[Exercise objective] Among the entries below, find each line with "self" and show it.

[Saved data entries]
--------------------

(** One iteration of [for event in pygame.event.get()]. *)
Definition handle_event (e : Event) (g : Game) : M Game :=
  match e with
  | QUIT => ret (with_running false g)
  | KEYDOWN key =>
      let g := match key with K_ESCAPE => with_running false g | _ => g end in
      if negb (game_over g) then
        match key with
        | K_UP | K_w => ret (with_snake (set_direction UP (snake g)) g)
        | K_DOWN | K_s => ret (with_snake (set_direction DOWN (snake g)) g)
        | K_LEFT | K_a => ret (with_snake (set_direction LEFT (snake g)) g)
        | K_RIGHT | K_d => ret (with_snake (set_direction RIGHT (snake g)) g)
        | _ => ret g
        end
      else
        match key with
        | K_RETURN | K_r =>
            (fresh <~ start_new_game;;
             let '(snake', food', score') := fresh in
             ret (mkGame snake' food' score' (running g) false))%game
        | _ => ret g
        end
  | OTHER => ret g
  end.

Fixpoint handle_events (evs : list Event) (g : Game) : M Game :=
  match evs with
  | [] => ret g
  | e :: evs' => (g' <~ handle_event e g;; handle_events evs' g')%game
  end.

(** The [if not game_over:] block: move, collision check, food check. *)
Definition update (g : Game) : M Game :=
  if negb (game_over g) then
    (snake1 <~ lift (move (snake g));;
     wall <~ lift (hits_wall snake1);;
     self <~ (if wall then ret true else lift (hits_self snake1));;
     let game_over' := if self then true else game_over g in
     h <~ lift (head snake1);;
     if bool_decide (h = pos (food g)) then
       let snake2 := grow 1 snake1 in
       let score' := score g + 1 in
       food' <~ respawn (occupies snake2) (food g);;
       ret (mkGame snake2 food' score' (running g) game_over')
     else
       ret (mkGame snake1 (food g) (score g) (running g) game_over'))%game
  else ret g.

(** One pass of the body of [while running]; drawing changes no state. *)
Definition frame (evs : list Event) (g : Game) : M Game :=
  (g' <~ handle_events evs g;; update g')%game.

(** The game state at the start of [game_loop]. *)
Definition new_game : M Game :=
  (fresh <~ start_new_game;;
   let '(snake0, food0, score0) := fresh in
   ret (mkGame snake0 food0 score0 true false))%game.

(** [game_loop] on the event batches of successive frames: the loop
    stops at the first frame that begins with [running] false. *)
Fixpoint frames (batches : list (list Event)) (g : Game) : M Game :=
  match batches with
  | [] => ret g
  | evs :: rest =>
      if running g then (g' <~ frame evs g;; frames rest g')%game else ret g
  end.

Definition game_loop (batches : list (list Event)) : M Game :=
  (g <~ new_game;; frames batches g)%game.

(** States at a frame boundary of some run of [game_loop], the
    generator being arbitrary at each frame. *)
Inductive reachable : Game → Prop :=
  | reach_new rng g rng' :
      new_game rng = Some (g, rng') → reachable g
  | reach_frame g evs rng g' rng' :
      reachable g → running g = true →
      frame evs g rng = Some (g', rng') → reachable g'.

(** ** Vocabulary of the properties *)

(** The exact opposite of a direction vector. *)
Definition opposite (d : Cell) : Cell := (- d.1, - d.2).

(** The cells of the COLUMNS-by-ROWS grid. *)
Definition in_grid (c : Cell) : Prop :=
  0 ≤ c.1 < COLUMNS ∧ 0 ≤ c.2 < ROWS.

#[global] Instance in_grid_dec (c : Cell) : Decision (in_grid c).
Proof. unfold in_grid. apply _. Defined.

--------------------

[Your solution]
     self <~ (if wall then ret true else lift (hits_self snake1));;
     let game_over' := if self then true else game_over g in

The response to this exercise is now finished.